• _Records for the task_
(** an export is the log.  A successful export returns the entries that match the request's
    filter, all of them and no other, newest first, with their number, and its dates are those of the
    oldest and the newest entry; the log itself gains at most the entry of the export. *)
Theorem export_complete `{E : Env, !OrderLaws E}
    (order : list (string * option string) → list (string * option string))
    (r : Request) (ctx : Ctx) (w w' : World) (st : Z) (m : AuditManifest) (entries : list AuditEntry) :
  handleExportAuditLogs order r ctx w = (Ok (RespondJSON st (m, entries)), w') →
  entries ≡ₚ List.filter (audit_matches (export_filter r)) (d_audit_logs (w_db w)) ∧
  StronglySorted (λ x y, ae_CreatedAt y <= ae_CreatedAt x) entries ∧
  am_RecordCount m = Z.of_nat (length entries) ∧
  (∀ e, last entries = Some e → am_FirstCreatedAt m = format_rfc3339 (ae_CreatedAt e)) ∧
  (∀ e, head entries = Some e → am_LastCreatedAt m = format_rfc3339 (ae_CreatedAt e)) ∧
  reported "audit.exported" (d_audit_logs (w_db w)) (d_audit_logs (w_db w')).
Proof.
  unfold handleExportAuditLogs. intros H. apply bind_Ok in H as (res & w1 & Hl%try_Ok & H).
  destruct res as [[es total]|e]; [|done]. apply ListAuditLogs_Ok in Hl as (-> & -> & fs & ->).
  apply bind_Ok in H as (now & w2 & [= <- <-] & H).
  apply bind_Ok in H as ([] & w2 & Ha & H). unfold ret in H.
  match type of Ha with audit_action ?c ?a ?d ?o ?v = _ =>
    destruct (audit_action_run c a d o v) as (w3 & Hrun & Hrep) end.
  assert (w2 = w3) as -> by congruence. clear Ha Hrun.
  set (es := page _ _ _) in H. injection H as _ <- <- <-. subst es. unfold page, export_filter at 2 4 5 6.
  set (f := audit_matches _). simpl.
  set (es := order_by _ _).
  assert (Hp : es ≡ₚ List.filter f (d_audit_logs (w_db w))) by apply order_by_perm.
  split; [done|]. split; [|split; [|split_and!]].
  - assert (Hs : StronglySorted (λ x y, desc ae_CreatedAt x y = true) es).
    { apply order_by_sorted; unfold desc; [lia|]. intros x y z. rewrite !Is_true_true. lia. }
    clearbody es. clear Hp. induction Hs as [|x l Hs IH Hx]; constructor; [done|].
    eapply Forall_impl; [exact Hx|]. unfold desc. intros y Hy. simpl in Hy. lia.
  - unfold count_rows. by rewrite (Permutation_length Hp).
  - by intros e ->.
  - by intros e ->.
  - done.
Qed.

(** retention works in whole days.  A successful run deletes exactly the entries of the UTC day
    of the cutoff and of the days before, as the stored timestamps compare with the RFC 3339 text of
    the cutoff by their day: everything older than the retention period, and up to a day more.  It
    reports their number and adds at most its own entry. *)
Theorem retention_deletes_days `{E : Env} (r : Request) (ctx : Ctx) (w w1 w' : World)
    (settings : AuditSettings) (st n : Z) (cutoff : string) :
  let c := retention_cutoff (w_now w) settings in
  GetAuditSettings w = (Ok settings, w1) → representable c →
  Forall (λ e, representable (ae_CreatedAt e)) (d_audit_logs (w_db w)) →
  handleRunAuditRetention r ctx w = (Ok (RespondJSON st (n, cutoff)), w') →
  let old e := day_of (ae_CreatedAt e) <=? day_of c in
  n = count_rows old (d_audit_logs (w_db w)) ∧ cutoff = format_rfc3339 c ∧
  reported "audit.retention_executed"
    (List.filter (λ e, negb (old e)) (d_audit_logs (w_db w))) (d_audit_logs (w_db w')).
Proof.
  intros c Hs Hc Hl H old. unfold handleRunAuditRetention in H.
  apply bind_Ok in H as (s & w2 & Hs2 & H). destruct (GetAuditSettings_reads w) as (s' & fs & Hr).
  assert (s' = settings) as -> by congruence. assert (s = settings) as -> by congruence.
  assert (w2 = w <| w_faults := fs |>) as -> by congruence. clear Hs Hs2 Hr.
  apply bind_Ok in H as (now & w2 & [= <- <-] & H). apply bind_Ok in H as (res & w2 & Hd%try_Ok & H).
  change (w_now (w <| w_faults := fs |>)) with (w_now w) in *. fold c in Hd, H.
  destruct res as [k|e]; apply bind_Ok in H as ([] & w3 & Ha & H); [|done].
  match type of Ha with audit_action ?x ?a ?d ?o ?v = _ =>
    destruct (audit_action_run x a d o v) as (w4 & Hrun & Hrep) end.
  assert (w3 = w4) as -> by congruence. injection H as _ <- <- <-.
  apply DeleteAuditLogsBefore_Ok in Hd as [-> Hdb]. rewrite Hdb in Hrep. simpl in Hdb, Hrep.
  assert (Hold : ∀ e, e ∈ d_audit_logs (w_db w) →
    text_lt (format_sqlite (ae_CreatedAt e)) (format_rfc3339 c) = old e).
  { intros e He. apply sqlite_lt_rfc3339; [|done]. by apply (proj1 (Forall_forall _ _) Hl). }
  split; [|split; [done|]].
  - unfold count_rows. simpl. do 2 f_equal. apply filter_ext_in. intros e He%list_elem_of_In. by apply Hold.
  - erewrite filter_ext_in in Hrep; [exact Hrep|]. intros e He%list_elem_of_In. by rewrite Hold.
Qed.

• _Exercise goal_
Return the span of lines in the data above that opens at the line with "unfold handleExportAuditLogs. intros" and closes at the line with "w1 w' : World)", exactly, ends included, nothing else.

• _Solved exercise_
  unfold handleExportAuditLogs. intros H. apply bind_Ok in H as (res & w1 & Hl%try_Ok & H).
  destruct res as [[es total]|e]; [|done]. apply ListAuditLogs_Ok in Hl as (-> & -> & fs & ->).
  apply bind_Ok in H as (now & w2 & [= <- <-] & H).
  apply bind_Ok in H as ([] & w2 & Ha & H). unfold ret in H.
  match type of Ha with audit_action ?c ?a ?d ?o ?v = _ =>
    destruct (audit_action_run c a d o v) as (w3 & Hrun & Hrep) end.
  assert (w2 = w3) as -> by congruence. clear Ha Hrun.
  set (es := page _ _ _) in H. injection H as _ <- <- <-. subst es. unfold page, export_filter at 2 4 5 6.
  set (f := audit_matches _). simpl.
  set (es := order_by _ _).
  assert (Hp : es ≡ₚ List.filter f (d_audit_logs (w_db w))) by apply order_by_perm.
  split; [done|]. split; [|split; [|split_and!]].
  - assert (Hs : StronglySorted (λ x y, desc ae_CreatedAt x y = true) es).
    { apply order_by_sorted; unfold desc; [lia|]. intros x y z. rewrite !Is_true_true. lia. }
    clearbody es. clear Hp. induction Hs as [|x l Hs IH Hx]; constructor; [done|].
    eapply Forall_impl; [exact Hx|]. unfold desc. intros y Hy. simpl in Hy. lia.
  - unfold count_rows. by rewrite (Permutation_length Hp).
  - by intros e ->.
  - by intros e ->.
  - done.
Qed.

(** retention works in whole days.  A successful run deletes exactly the entries of the UTC day
    of the cutoff and of the days before, as the stored timestamps compare with the RFC 3339 text of
    the cutoff by their day: everything older than the retention period, and up to a day more.  It
    reports their number and adds at most its own entry. *)
Theorem retention_deletes_days `{E : Env} (r : Request) (ctx : Ctx) (w w1 w' : World)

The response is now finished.